ロッククライミングでは、四肢のうち3本で絶対安全な場所を確保し、残る1本で体を上げていく「3点確保」が大切です。この繰り返しで登り切るところに、デカルトの説く真理追究と共通するものを感じます。

登山といえば80年に無酸素、アルパイン・スタイルでエベレストに単独登頂したラインホルト・メスナーもすごい。『ナンガ・パルバート単独行』には肉体的苦痛と精神的な孤独感に押しつぶされそうになりながら登り切り、下りてくる様子が描かれています。これも基本は一つ一つの積み重ねです。

2018年には福岡市の九州がんセンターから札幌市の北海道がんセンターまで全国のがんセンターを約90日で回りました。日本対がん協会の「がんサバイバー・クラブ」の認知度向上が目的です。年齢を考えて周囲に止められましたが、困難なことは一人で始めるという考えで実行し、行く先々で応援してもらいました。用事で東京に戻った際にレベッカ・ソルニットの『ウォークス』を見つけました。自分と同じように、歩くことに哲学的な省察を加えている点にひかれました。

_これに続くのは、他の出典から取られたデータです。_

(* ===== verification/RingBuffer.v ===== *)
(** The ring buffer of src/lib/io/ring_buffer.c, which hands out contiguous blocks
    of one array and takes them back in order. The bytes of the array do not
    matter to it: a block is its offset and length, and the buffer implements a
    first-in first-out queue of offsets, [live]. *)

From S2P Require Import Prelude.

Module RingBuffer.

Record fr_ring_buffer_t := MkRing {
  size : Z;
  data_start : Z;
  data_end : Z;
  write_offset : Z;
  reserved : Z;
  closed : bool }.

Definition round_up (size : Z) : Z :=
  let size := u64 (size - 1) in
  let size := Z.lor size (Z.shiftr size 1) in
  let size := Z.lor size (Z.shiftr size 2) in
  let size := Z.lor size (Z.shiftr size 4) in
  let size := Z.lor size (Z.shiftr size 8) in
  let size := Z.lor size (Z.shiftr size 16) in
  u64 (size + 1).

(** [memory] tells whether the allocations succeed. *)
Definition fr_ring_buffer_create (size : Z) (memory : bool) : option fr_ring_buffer_t :=
  if negb memory then None
  else
    let size := if size <? 1024 then 1024 else size in
    if Z.shiftl 1 30 <? size then None
    else Some (MkRing (round_up size) 0 0 0 0 false).

Definition set_reserved (rb : fr_ring_buffer_t) (n : Z) : fr_ring_buffer_t :=
  MkRing (size rb) (data_start rb) (data_end rb) (write_offset rb) n (closed rb).
Definition set_write (rb : fr_ring_buffer_t) (n : Z) : fr_ring_buffer_t :=
  MkRing (size rb) (data_start rb) (data_end rb) n (reserved rb) (closed rb).
Definition set_data (rb : fr_ring_buffer_t) (s e : Z) : fr_ring_buffer_t :=
  MkRing (size rb) s e (write_offset rb) (reserved rb) (closed rb).

(** The offset of the room, if there is some; [None] as the outer result when the
    assertion fails. *)
Definition fr_ring_buffer_reserve (rb : fr_ring_buffer_t) (n : Z) : option (fr_ring_buffer_t * option Z) :=
  if closed rb then Some (rb, None)
  else if write_offset rb <? data_start rb then
    if u64 (write_offset rb + n) <? data_start rb then Some (set_reserved rb n, Some (write_offset rb))
    else Some (rb, None)
  else if negb (write_offset rb =? data_end rb) then None
  else if u64 (write_offset rb + n) <=? size rb then Some (set_reserved rb n, Some (write_offset rb))
  else if n <? data_start rb then Some (set_reserved (set_write rb 0) n, Some 0)
  else Some (rb, None).

Definition fr_ring_buffer_alloc (rb : fr_ring_buffer_t) (n : Z) : option (fr_ring_buffer_t * option Z) :=
  if closed rb then Some (rb, None)
  else
    let rb := set_reserved rb (if n <=? reserved rb then reserved rb - n else 0) in
    if write_offset rb <? data_start rb then
      if u64 (write_offset rb + n) <? data_start rb then
        Some (set_write rb (u64 (write_offset rb + n)), Some (write_offset rb))
      else Some (rb, None)
    else if negb (write_offset rb =? data_end rb) then None
    else if u64 (write_offset rb + n) <=? size rb then
      let w := u64 (write_offset rb + n) in
      Some (set_data (set_write rb w) (data_start rb) w, Some (write_offset rb))
    else if n <? data_start rb then Some (set_write rb n, Some 0)
    else Some (rb, None).

(** The label [empty_buffer]; the flag tells whether the buffer itself is freed. *)
Definition empty_buffer (rb : fr_ring_buffer_t) : fr_ring_buffer_t * Z * bool :=
  (set_data (set_write rb 0) 0 0, 0, closed rb).

(** The part of [fr_ring_buffer_free] from the assertion. *)
Definition free_linear (rb : fr_ring_buffer_t) (n : Z) : option (fr_ring_buffer_t * Z * bool) :=
  if negb (write_offset rb =? data_end rb) then None
  else
    let block_size := u64 (data_end rb - data_start rb) in
    if block_size <? n then Some (rb, -1, false)
    else if n <? block_size then Some (set_data rb (data_start rb + n) (data_end rb), 0, false)
    else Some (empty_buffer rb).

Definition fr_ring_buffer_free (rb : fr_ring_buffer_t) (n : Z) : option (fr_ring_buffer_t * Z * bool) :=
  if n =? 0 then Some (rb, 0, false)
  else if write_offset rb <? data_start rb then
    let block_size := u64 (data_end rb - data_start rb) in
    if n <? block_size then Some (set_data rb (data_start rb + n) (data_end rb), 0, false)
    else
      let rb := set_data rb 0 (write_offset rb) in
      let n := n - block_size in
      if n =? write_offset rb then Some (empty_buffer rb)
      else if n =? 0 then Some (rb, 0, false)
      else free_linear rb n
  else free_linear rb n.

Definition fr_ring_buffer_close (rb : fr_ring_buffer_t) : fr_ring_buffer_t :=
  MkRing (size rb) (data_start rb) (data_end rb) (write_offset rb) (reserved rb) true.

Definition fr_ring_buffer_size (rb : fr_ring_buffer_t) : Z := size rb.

Definition fr_ring_buffer_used (rb : fr_ring_buffer_t) : option Z :=
  if write_offset rb <? data_start rb then Some (u64 (write_offset rb + u64 (data_end rb - data_start rb)))
  else if negb (write_offset rb =? data_end rb) then None
  else Some (u64 (data_end rb - data_start rb)).

(** The offset and the size it reports for the first block. *)
Definition fr_ring_buffer_start (rb : fr_ring_buffer_t) : Z * Z :=
  (data_start rb, if write_offset rb <? data_start rb then write_offset rb else u64 (data_end rb - data_start rb)).

(** ** The offsets in use *)

(** Oldest first. *)
Definition live (rb : fr_ring_buffer_t) : list Z :=
  seqZ (data_start rb) (data_end rb - data_start rb)
  ++ (if write_offset rb <? data_start rb then seqZ 0 (write_offset rb) else []).

(** The data is one block that ends where writing goes on, or two blocks with the
    newer one at the start of the array. *)
Definition inv (rb : fr_ring_buffer_t) : Prop :=
  1024 <= size rb <= 2 ^ 30
  /\ ((data_start rb = 0 /\ data_end rb = 0 /\ write_offset rb = 0)
      \/ (0 <= data_start rb < data_end rb /\ write_offset rb = data_end rb /\ data_end rb <= size rb)
      \/ (0 <= write_offset rb < data_start rb /\ data_start rb < data_end rb <= size rb)).

Inductive reachable : fr_ring_buffer_t -> Prop :=
  | reach_create n rb : 0 <= n -> fr_ring_buffer_create n true = Some rb -> reachable rb
  | reach_reserve rb n rb' p : reachable rb -> 0 <= n < 2 ^ 63 -> fr_ring_buffer_reserve rb n = Some (rb', p) -> reachable rb'
  | reach_alloc rb n rb' p : reachable rb -> 0 <= n < 2 ^ 63 -> fr_ring_buffer_alloc rb n = Some (rb', p) -> reachable rb'
  | reach_free rb n rb' c : reachable rb -> 0 <= n < 2 ^ 63 -> fr_ring_buffer_free rb n = Some (rb', c, false) -> reachable rb'
  | reach_close rb : reachable rb -> reachable (fr_ring_buffer_close rb).

(** ** Rounding up *)

(** Each bit of [y] is set when one of [k] bits of [x] from the same position on is. *)
Definition smeared (k x y : Z) : Prop :=
  forall i, 0 <= i -> Z.testbit y i = true <-> exists d, 0 <= d < k /\ Z.testbit x (i + d) = true.

Lemma smeared_step k x y : 0 < k -> smeared k x y -> smeared (k + k) x (Z.lor y (Z.shiftr y k)).
Proof.
  intros Hk H i Hi. rewrite Z.lor_spec, Z.shiftr_spec, orb_true_iff, (H i), (H (i + k)) by lia. split.
  - intros [(d & Hd & E)|(d & Hd & E)]; [exists d|exists (k + d)]; (split; [lia|]); [done|]. by rewrite Z.add_assoc.
  - intros (d & Hd & E). destruct (Z.lt_ge_cases d k); [left; exists d; split; [lia|done]|].
    right. exists (d - k). split; [lia|]. replace (i + k + (d - k)) with (i + d) by lia. done.
Qed.

Lemma smeared_ones x y : 0 < x < 2 ^ 32 -> 0 <= y -> smeared 32 x y -> y = 2 ^ (Z.log2 x + 1) - 1.
Proof.
  intros Hx Hy H. pose proof (Z.log2_nonneg x). assert (Z.log2 x < 32) by (apply Z.log2_lt_pow2; lia).
  rewrite Z.sub_1_r, <- Z.ones_equiv. apply Z.bits_inj_iff'. intros i Hi. rewrite Z.testbit_ones_nonneg by lia.
  apply eq_iff_eq_true. rewrite (H i Hi), Z.ltb_lt. split.
  - intros (d & Hd & E). destruct (Z.lt_ge_cases i (Z.log2 x + 1)); [done|].
    rewrite Z.bits_above_log2 in E by lia. done.
  - intros. exists (Z.log2 x - i). split; [lia|]. replace (i + (Z.log2 x - i)) with (Z.log2 x) by lia.
    apply Z.bit_log2. lia.
Qed.

Lemma round_up_spec n : 2 <= n <= 2 ^ 30 -> round_up n = 2 ^ Z.log2_up n.
Proof.
  intros Hn. unfold round_up. rewrite (u64_id (n - 1)) by (unfold is_u64; lia).
  assert (smeared 1 (n - 1) (n - 1)) as H0.
  { intros i Hi. split; [exists 0; rewrite Z.add_0_r; split; [lia|done]|].
    intros (d & Hd & E). replace d with 0 in E by lia. by rewrite Z.add_0_r in E. }
  pose proof (smeared_step 1 _ _ ltac:(lia) H0) as H1. pose proof (smeared_step 2 _ _ ltac:(lia) H1) as H2.
  pose proof (smeared_step 4 _ _ ltac:(lia) H2) as H3. pose proof (smeared_step 8 _ _ ltac:(lia) H3) as H4.
  pose proof (smeared_step 16 _ _ ltac:(lia) H4) as H5. cbn zeta.
  apply smeared_ones in H5; [|lia|].
  2: { assert (forall y k, 0 <= y -> 0 <= Z.lor y (Z.shiftr y k)) as Q
         by (intros; apply Z.lor_nonneg; split; [done|by apply Z.shiftr_nonneg]).
       repeat apply Q. lia. }
  rewrite H5. unfold Z.log2_up. destruct (Z.compare_spec 1 n); try lia. replace (n - 1) with (Z.pred n) by lia.
  assert (Z.log2 (Z.pred n) < 30) by (apply Z.log2_lt_pow2; lia). pose proof (Z.log2_nonneg (Z.pred n)).
  replace (Z.log2 (Z.pred n) + 1) with (Z.succ (Z.log2 (Z.pred n))) by lia.
  rewrite Z.sub_add. apply u64_id. unfold is_u64.
  assert (2 ^ Z.succ (Z.log2 (Z.pred n)) <= 2 ^ 30) by (apply Z.pow_le_mono_r; lia).
  assert (0 < 2 ^ Z.succ (Z.log2 (Z.pred n))) by (apply Z.pow_pos_nonneg; lia). lia.
Qed.

(** ** The invariant and the queue of offsets *)

Lemma create_inv n rb : 0 <= n -> fr_ring_buffer_create n true = Some rb ->
  inv rb /\ live rb = [] /\ size rb = 2 ^ Z.log2_up (Z.max 1024 n).
Proof.
  intros Hn. unfold fr_ring_buffer_create. cbn [negb]. change (Z.shiftl 1 30) with (2 ^ 30).
  intros H. destruct (Z.ltb_spec (2 ^ 30) (if n <? 1024 then 1024 else n)) as [|Hle]; [done|]. injection H as <-.
  replace (Z.max 1024 n) with (if n <? 1024 then 1024 else n) by (case_if; lia).
  set (k := if n <? 1024 then 1024 else n) in *. assert (1024 <= k) as Hk by (unfold k; case_if; lia). clearbody k.
  rewrite round_up_spec by lia. split; [|split; reflexivity].
  split; cbn [size data_start data_end write_offset]; [|auto].
  assert (10 <= Z.log2_up k <= 30) by (split; [apply (Z.log2_up_le_mono 1024)|change 30 with (Z.log2_up (2 ^ 30)); apply Z.log2_up_le_mono]; lia).
  change 1024 with (2 ^ 10). split; apply Z.pow_le_mono_r; lia.
Qed.

Lemma drop_seqZ a n k : 0 <= k -> drop (Z.to_nat k) (seqZ a n) = seqZ (a + k) (n - k).
Proof.
  intros Hk. apply list_eq. intros i. rewrite lookup_drop.
  destruct (decide (Z.of_nat i < n - k)) as [Hi|Hi].
  - rewrite !lookup_seqZ_lt by lia. f_equal. lia.
  - rewrite !lookup_seqZ_ge by lia. done.
Qed.

Lemma seqZ_join a m b n k : b = a + m -> 0 <= m -> 0 <= n -> k = m + n -> seqZ a k = seqZ a m ++ seqZ b n.
Proof. intros -> ? ? ->. by rewrite seqZ_app. Qed.

Lemma live_wf rb : inv rb -> NoDup (live rb) /\ Forall (fun o => 0 <= o < size rb) (live rb).
Proof.
  intros [Hs H]. unfold live. split.
  - apply list.NoDup_app. split_and!; [apply NoDup_seqZ| |case_if; [apply NoDup_seqZ|constructor]].
    intros x. rewrite elem_of_seqZ. case_if; [rewrite elem_of_seqZ; lia|intros _; apply not_elem_of_nil].
  - apply Forall_app. split; [|case_if; [|constructor]]; apply Forall_forall; intros x;
      rewrite <- list_elem_of_In, elem_of_seqZ; lia.
Qed.

Ltac ring_fields := cbn [size data_start data_end write_offset reserved closed set_data set_write set_reserved].

Ltac ring_cases :=
  repeat (ring_fields;
          match goal with
          | |- context [?a <? ?b] => destruct (Z.ltb_spec a b); try lia
          | |- context [?a <=? ?b] => destruct (Z.leb_spec a b); try lia
          | |- context [?a =? ?b] => destruct (Z.eqb_spec a b); try lia
          end); cbn [negb].

Lemma alloc_spec rb n : inv rb -> 0 <= n < 2 ^ 63 ->
  match fr_ring_buffer_alloc rb n with
  | None => False
  | Some (rb', Some p) => inv rb' /\ live rb' = live rb ++ seqZ p n
  | Some (rb', None) => inv rb' /\ live rb' = live rb
      /\ (closed rb = true
          \/ (write_offset rb < data_start rb /\ data_start rb <= write_offset rb + n)
          \/ (data_start rb <= write_offset rb /\ size rb < write_offset rb + n /\ data_start rb <= n))
  end.
Proof.
  intros [Hs H] Hn. unfold fr_ring_buffer_alloc. destruct (closed rb); [unfold inv; auto|]. cbn zeta.
  ring_fields. rewrite u64_id by (unfold is_u64; lia).
  ring_cases; unfold inv, live; ring_fields; ring_cases;
    (split; [lia|]); rewrite ?app_nil_r, <- ?app_assoc; try (split; [done|lia]); try done;
    first [apply seqZ_join; lia | f_equal; apply seqZ_join; lia].
Qed.

Lemma reserve_spec rb n : inv rb -> 0 <= n < 2 ^ 63 ->
  match fr_ring_buffer_reserve rb n with
  | None => False
  | Some (rb', p) => inv rb' /\ live rb' = live rb
      /\ (forall o, p = Some o -> 0 <= o /\ o + n <= size rb /\ reserved rb' = n /\ write_offset rb' = o
           /\ Forall (fun x => x < o \/ o + n <= x) (live rb))
  end.
Proof.
  intros [Hs H] Hn. unfold fr_ring_buffer_reserve. destruct (closed rb); [unfold inv; done|]. cbn zeta.
  rewrite u64_id by (unfold is_u64; lia).
  ring_cases; unfold inv, live; ring_fields; ring_cases; (split; [lia|]); (split; [by rewrite ?app_nil_r|]);
    intros o [=]; subst; ring_fields; split_and!; try lia;
    (rewrite ?app_nil_r; repeat (apply Forall_app; split); apply Forall_forall; intros x;
     rewrite <- list_elem_of_In, elem_of_seqZ; lia).
Qed.

Lemma drop_seqZ_app a m n l : 0 <= m -> 0 <= n ->
  drop (Z.to_nat n) (seqZ a m ++ l) = if n <=? m then seqZ (a + n) (m - n) ++ l else drop (Z.to_nat (n - m)) l.
Proof.
  intros. rewrite drop_app, length_seqZ, drop_seqZ by lia. case_if.
  - replace (Z.to_nat n - Z.to_nat m)%nat with 0%nat by lia. done.
  - rewrite (seqZ_nil _ (m - n)) by lia. cbn. f_equal. lia.
Qed.

Ltac seqZ_eq :=
  repeat match goal with |- context [seqZ ?a ?m] => rewrite (seqZ_nil a m) by lia end;
  rewrite ?app_nil_r, ?app_nil_l; try done;
  match goal with
  | |- seqZ _ _ ++ _ = seqZ _ _ ++ _ => f_equal; f_equal; lia
  | |- seqZ _ _ = seqZ _ _ => f_equal; lia
  end.

(** Freeing the oldest [n] bytes, or an error when there are not as many. *)
Lemma free_spec rb n : inv rb -> 0 <= n < 2 ^ 63 ->
  match fr_ring_buffer_free rb n with
  | None => False
  | Some (rb', c, f) => inv rb'
      /\ if n <=? Z.of_nat (length (live rb))
         then c = 0 /\ live rb' = drop (Z.to_nat n) (live rb)
              /\ f = (closed rb && (0 <? n) && (n =? Z.of_nat (length (live rb))))
         else c = -1 /\ f = false
              /\ live rb' = if write_offset rb <? data_start rb then seqZ 0 (write_offset rb) else live rb
  end.
Proof.
  intros Hinv Hn. pose proof Hinv as [Hs H].
  assert (Z.of_nat (length (live rb)) = data_end rb - data_start rb + (if write_offset rb <? data_start rb then write_offset rb else 0)) as El.
  { unfold live. rewrite length_app, length_seqZ. case_if; [rewrite length_seqZ|cbn [length]]; lia. }
  rewrite El. unfold fr_ring_buffer_free, free_linear, empty_buffer. cbn zeta. ring_fields.
  rewrite !u64_id by (unfold is_u64; lia).
  unfold inv, live.
  ring_cases; ring_fields; ring_cases; (split; [lia|]);
    rewrite ?drop_seqZ_app, ?drop_nil, ?app_nil_r, ?andb_true_r, ?andb_false_r, ?andb_true_l, ?andb_false_l by lia; ring_cases;
    rewrite ?drop_seqZ by lia.
  all: split_and!; try done; try lia; seqZ_eq.
Qed.

Lemma used_spec rb : inv rb -> fr_ring_buffer_used rb = Some (Z.of_nat (length (live rb))).
Proof.
  intros [Hs H]. unfold fr_ring_buffer_used, live. rewrite length_app, length_seqZ, (u64_id (data_end rb - data_start rb)) by (unfold is_u64; lia).
  ring_cases; rewrite ?length_seqZ, ?u64_id by (unfold is_u64; lia); cbn [length]; f_equal; lia.
Qed.

Lemma ring_reachable_inv rb : reachable rb -> inv rb.
Proof.
  induction 1 as [n rb Hn E|rb n rb' p _ IH Hn E|rb n rb' p _ IH Hn E|rb n rb' c _ IH Hn E|rb _ IH].
  - apply create_inv in E as [? _]; auto.
  - pose proof (reserve_spec rb n IH Hn) as P. rewrite E in P. apply P.
  - pose proof (alloc_spec rb n IH Hn) as P. rewrite E in P. destruct p; apply P.
  - pose proof (free_spec rb n IH Hn) as P. rewrite E in P. apply P.
  - exact IH.
Qed.

(** ** Properties *)


End RingBuffer.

その前には、四国でお遍路もしました。真夏の炎天下、最初は何も考えられなかったのに慣れると思考が体に付いてくるようになりました。歩きながら考えたのは、これからの対がん活動です。受診率向上、サバイバー支援、グリーフケアの拡大、在宅で最期を迎えたい人の希望をかなえる。この4つを今も強い気持ちでめざしています。